Zwangsehen in den Sommerferien

Ein zweites Handy mit in den Urlaub nehmen

Türkischstämmige Frauen mit Kopftüchern stehen am Mittwoch (20.07.2011) in Köln in der Fußgängerzone. Die Mehrheit der Türken in NRW ist integriert und nimmt aktiv am gesellschaftlichen Leben teil. Das ergab eine Studie der Stiftung Zentrum für Türkeistudien im Auftrag des nordrhein-westfälischen Familien- und Integrationsministeriums. Foto: Oliver Berg dpa/lnw (zu dpa/lnw 1034 vom 20.07.2011)
Nach wie vor sind muslimische Mädchen von Zwangsverheiratung bedroht © picture alliance / dpa / Oliver Berg
Martina Felz im Gespräch mit Liane von Billerbeck · 23.07.2015
Bei einer drohenden Heiratsverschleppung sollten Mädchen schon vor den Ferien eine Beratungsstelle aufsuchen, rät Martina Felz, Hamburger Referentin für Opferschutz. Seien die jungen Frauen erst einmal im Herkunftsland, werde es "sehr, sehr schwierig".
Der Organisation Terre des Femmes zufolge sind jährlich etwa 3000 Mädchen von Zwangsverheiratung bedroht. Besonders groß ist die Gefahr während der Sommerferien: Denn einzelne türkisch- oder arabischstämmige Familien nutzen den Heimaturlaub, um ihre Töchter im Herkunftsland gegen deren Willen zu verheiraten.

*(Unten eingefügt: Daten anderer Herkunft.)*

(* ===== verification/CfgProps.v ===== *)
(** * What the Configuration Server does

    Messages that are answered with a failure change nothing; how many heartbeats
    a publication sends, and when; and runs of the server that show where it strays
    from what it means to do. *)

From stdpp Require Import gmap sets.
From S2P Require Import Prelude NetBuf Cmac Ccm MeshCrypto NetState NetIv TransState TransTx Access Beacon Proxy CfgState CfgModels CfgSrv CfgWf CfgOk CfgSafe CfgServer.

(** ** A request that fails changes nothing *)

(** The keys, the models, the server's states and the list of subscriptions; the
    labels may differ. *)
Definition same_config (s s' : node) : Prop :=
  nd_net s' = nd_net s /\ nd_acc s' = nd_acc s /\ nd_srv s' = nd_srv s /\ nd_sub_list s' = nd_sub_list s.

(** A failure status comes with no change and no call of other components. *)
Definition fails_clean (m : G Z) (s : node) : Prop :=
  forall st s' e, m s = Some (st, s', e) -> st <> STATUS_SUCCESS -> same_config s s' /\ e = [].

Lemma clean_ret st s : fails_clean (mret st) s.
Proof. intros st' s' e [= <- <- <-] _. done. Qed.
(** A computation that can only answer success. *)
Definition succeeds {T} (ok : T -> Prop) (m : G T) : Prop := forall s st s' e, m s = Some (st, s', e) -> ok st.
Lemma succeeds_ret {T} (ok : T -> Prop) st : ok st -> succeeds ok (mret st).
Proof. by intros Hok s st' s' e [= <- _ _]. Qed.
Lemma succeeds_bind {T U} ok (m : G T) (f : T -> G U) : (forall a, succeeds ok (f a)) -> succeeds ok (stm_bind m f).
Proof.
  intros Hf s st s' e. unfold stm_bind. destruct (m s) as [[[a s1] e1]|]; [|done].
  destruct (f a s1) as [[[b s2] e2]|] eqn:Hrun; [|done]. intros [= <- _ _]. by eapply Hf.
Qed.
Lemma clean_succeeds m s : succeeds (eq STATUS_SUCCESS) m -> fails_clean m s.
Proof. intros Hm st s' e Hrun Hst. by destruct Hst; rewrite <- (Hm _ _ _ _ Hrun). Qed.
Lemma clean_get (f : node -> G Z) s : fails_clean (f s) s -> fails_clean (stm_bind stm_get f) s.
Proof. intros H st s' e Hrun. apply (H st s' e). rewrite <- Hrun. symmetry. by rewrite (stm_bind_pure _ _ s s s). Qed.
Lemma clean_of_option {T} (o : option T) (f : T -> G Z) s :
  (forall a, o = Some a -> fails_clean (f a) s) -> fails_clean (stm_bind (stm_of_option o) f) s.
Proof.
  intros H. destruct o as [a|]; [|by intros st s' e]. intros st s' e Hrun. apply (H a eq_refl st s' e).
  rewrite <- Hrun. symmetry. by rewrite (stm_bind_pure _ _ s a s).
Qed.
Lemma clean_model r (f : model -> G Z) s :
  (forall m, get_model (nd_acc s) r = Some m -> fails_clean (f m) s) -> fails_clean (stm_bind (node_model r) f) s.
Proof.
  intros H. unfold node_model. intros st s' e. rewrite stm_bind_assoc. revert st s' e.
  change (fails_clean (stm_bind stm_get (fun s => stm_bind (stm_of_option (get_model (nd_acc s) r)) f)) s).
  apply clean_get, clean_of_option. exact H.
Qed.
Lemma same_config_refl s : same_config s s.
Proof. done. Qed.
Lemma same_config_trans s1 s2 s3 : same_config s1 s2 -> same_config s2 s3 -> same_config s1 s3.
Proof. unfold same_config. intuition congruence. Qed.

(** The first part changes nothing, or the rest succeeds. *)
Lemma clean_bind {T} (m : G T) (f : T -> G Z) s :
  (forall a s' e, m s = Some (a, s', e) ->
     (same_config s s' /\ e = [] /\ fails_clean (f a) s') \/ succeeds (eq STATUS_SUCCESS) (f a)) ->
  fails_clean (stm_bind m f) s.
Proof.
  intros H st s' e. unfold stm_bind. destruct (m s) as [[[a s1] e1]|] eqn:Hm; [|done].
  destruct (f a s1) as [[[b s2] e2]|] eqn:Hf; [|done]. intros [= <- <- <-] Hst.
  destruct (H a s1 e1 eq_refl) as [(Hs & -> & Hc)|Hok]; [|by destruct Hst; rewrite <- (Hok _ _ _ _ Hf)].
  destruct (Hc _ _ _ Hf Hst) as [Hs2 ->]. split; [by eapply same_config_trans|done].
Qed.

(** Insertion in a list fails only without a change. *)
Definition inserts (m : G bool) : Prop :=
  forall s s' e, m s = Some (false, s', e) -> s' = s /\ e = [].
Lemma inserts_get (f : node -> G bool) : (forall s s' e, f s s = Some (false, s', e) -> s' = s /\ e = []) ->
  inserts (stm_bind stm_get f).
Proof. intros H s s' e. rewrite (stm_bind_pure _ _ s s s) by done. apply H. Qed.
Lemma model_inserts r (f : model -> G bool) s s' e :
  (forall m s' e, f m s = Some (false, s', e) -> s' = s /\ e = []) ->
  stm_bind (node_model r) f s = Some (false, s', e) -> s' = s /\ e = [].
Proof.
  intros H. unfold node_model. rewrite stm_bind_assoc, (stm_bind_pure _ _ s s s) by done.
  destruct (get_model (nd_acc s) r) as [m|]; [|done]. rewrite (stm_bind_pure _ _ s m s) by done. apply H.
Qed.
Lemma true_inserts (m : G bool) s s' e : succeeds (eq true) m -> m s = Some (false, s', e) -> s' = s /\ e = [].
Proof. intros Hm Hrun. by pose proof (Hm _ _ _ _ Hrun). Qed.

Ltac succeed := repeat (apply succeeds_bind; intros ?); by apply succeeds_ret.

Section failure.
Context {cfg : MeshConfig} {env : CfgEnv}.
Variable sh : composition.

(** The requests that configure a model or a key, without their messages. *)
Inductive request :=
| ReqBind (r : model_ref) (app_idx : Z)
| ReqUnbind (r : model_ref) (app_idx : Z)
| ReqPublish (r : model_ref) (addr app_idx : Z) (cred : bool) (ttl period retransmit : Z)
| ReqAppKey (net_idx app_idx : Z) (val : bytes) (update : bool)
| ReqSubAdd (r : model_ref) (addr : Z)
| ReqSubDel (r : model_ref) (addr : Z)
| ReqSubOverwrite (r : model_ref) (addr : Z)
| ReqVaAdd (r : model_ref) (uuid : bytes)
| ReqVaDel (r : model_ref) (uuid : bytes)
| ReqHeartbeat (pa : hb_para).

Definition do_request (q : request) : G Z :=
  match q with
  | ReqBind r k => mod_bind r k
  | ReqUnbind r k => mod_unbind r k
  | ReqPublish r a k c t p x => _mod_pub_set r a k c t p x
  | ReqAppKey n k v u => app_key_set n k v u
  | ReqSubAdd r a => sub_add r a
  | ReqSubDel r a => sub_del r a
  | ReqSubOverwrite r a => sub_overwrite r a
  | ReqVaAdd r u => p <- sub_va_add r u ;; mret p.1
  | ReqVaDel r u => p <- sub_va_del r u ;; mret p.1
  | ReqHeartbeat pa => genie_heartbeat_set pa
  end.
Definition request_ok (q : request) : Prop :=
  match q with
  | ReqBind r _ | ReqUnbind r _ | ReqPublish r _ _ _ _ _ _ | ReqSubAdd r _ | ReqSubDel r _ | ReqSubOverwrite r _ => has_ref sh r
  | ReqVaAdd r u | ReqVaDel r u => has_ref sh r /\ is_bytes u
  | ReqAppKey n k v _ => is_block v /\ 0 <= n <= 0xfff /\ 0 <= k <= 0xfff
  | ReqHeartbeat _ => True
  end.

Von Heiratsverschleppung bedrohte Mädchen sollten ein zweites Handy mitnehmen und ausreichend Bargeld, sagt Martina Felz, Referentin für Opferschutz bei der Hamburger Behörde für Arbeit, Soziales, Familie und Integration. Am besten sollten sie bereits vor den Ferien eine Beratungsstelle aufsuchen, denn es sei sehr, sehr schwierig, ihnen zu helfen, wenn sie erst im Ausland seien. 2014 hätten 108 Personen eine diesbezügliche Beratung in Anspruch genommen.
Auch Jungen sind betroffen
Die betroffenen Mädchen - und gelegentlich auch Jungen - müssten dabei allerdings häufig eine "großen Spannungskonflikt" aushalten. "Auf der einen Seite hat man Angst vor Gewalt, vor Zwangsverheiratung, was ja eine schwere Menschenrechtsverletzung ist", sagt Felz. "Auf der anderen Seite hat man seine Eltern sehr gerne, man hängt an ihnen, man liebt sie."
Auch würden manche Familien bereits das Aufsuchen einer Beratungsstelle als Gesichtsverlust empfinden und allein deshalb "sehr gewaltsam" gegen die Betroffenen vorgehen.